Exercise directions: Produce a copy of every line in the records that holds the string "congruence".

*** Opening of Provided records ***

(** X1. An embedding built by [InputEmbeddings(d_model, vocab_size)] with a
    vocabulary that is not empty accepts exactly the batches whose token ids
    are all below [vocab_size]; any other batch raises [IndexError], and
    nothing else is ever raised.  When it returns, the output has one token
    of width [d_model] per id, at the place of the id, and that token is the
    row of the table at the id, every entry multiplied by [sqrt(d_model)]. *)
Theorem InputEmbeddings_forward_lookup :
  forall (A : Arith) (d_model vocab_size : nat) (g g' : rng)
         (self : InputEmbeddings.t) (x : list (list nat)),
    InputEmbeddings.__init__ d_model vocab_size g = (Ok self, g') ->
    vocab_size <> 0 ->
    (is_ok (InputEmbeddings.forward self x) = true
     <-> Forall (Forall (fun id => id < vocab_size)) x) /\
    (forall e, InputEmbeddings.forward self x = Err e -> e = IndexError) /\
    (forall out, InputEmbeddings.forward self x = Ok out ->
       length out = length x /\
       forall b s i id,
         nth_error x b = Some s -> nth_error s i = Some id ->
         exists row tok,
           nth_error (InputEmbeddings.embedding self) id = Some row /\
           nth_error (nth b out []) i = Some tok /\
           tok = map (fun e => e *. s_sqrt (s_of_nat d_model)) row /\
           length tok = d_model).
Proof.
  intros A d_model vocab_size g g' self x Hinit Hvocab.
  destruct (InputEmbeddings_init_returns d_model vocab_size g)
    as (self0 & g0 & E0 & Hd & Hv & Hlen & Hrows).
  rewrite Hinit in E0. injection E0 as <- <-.
  assert (Hne : InputEmbeddings.embedding self <> []).
  { intros E. rewrite E in Hlen. cbn in Hlen. congruence. }
  change (InputEmbeddings.forward self x) with (mapR (mapR (embed_id self)) x).
  split; [| split].
  - rewrite mapR_is_ok. split; intros H; rewrite Forall_forall in H;
      apply Forall_forall; intros s Hs; specialize (H s Hs).
    + rewrite mapR_is_ok in H. rewrite Forall_forall in H.
      apply Forall_forall. intros id Hid. rewrite <- Hlen. apply embed_id_ok, H, Hid.
    + rewrite mapR_is_ok. rewrite Forall_forall in H.
      apply Forall_forall. intros id Hid. apply embed_id_ok. rewrite Hlen. apply H, Hid.
  - intros e He. apply mapR_err in He. destruct He as (s & _ & He).
    apply mapR_err in He. destruct He as (id & _ & He).
    rewrite (embed_id_rows self id Hne) in He.
    destruct (nth_error (InputEmbeddings.embedding self) id); congruence.
  - intros out Hout. destruct (mapR_ok_nth _ _ _ Hout) as [Hl Hn].
    split; [exact Hl |]. intros b s i id Hb Hid.
    destruct (Hn b s Hb) as (os & Hos & Hs).
    destruct (mapR_ok_nth _ _ _ Hs) as [_ Hn'].
    destruct (Hn' i id Hid) as (tok & Htok & Hemb).
    rewrite (embed_id_rows self id Hne) in Hemb.
    destruct (nth_error (InputEmbeddings.embedding self) id) as [row |] eqn:Erow;
      [| discriminate].
    injection Hemb as <-. exists row. eexists. split; [reflexivity |].
    split; [| split].
    + rewrite (nth_error_nth _ _ [] Hos). exact Htok.
    + now rewrite Hd.
    + rewrite length_map. rewrite Forall_forall in Hrows.
      apply Hrows. eapply nth_error_In. exact Erow.
Qed.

*** Close of Provided records ***

Exercise result:
  { intros E. rewrite E in Hlen. cbn in Hlen. congruence. }
    destruct (nth_error (InputEmbeddings.embedding self) id); congruence.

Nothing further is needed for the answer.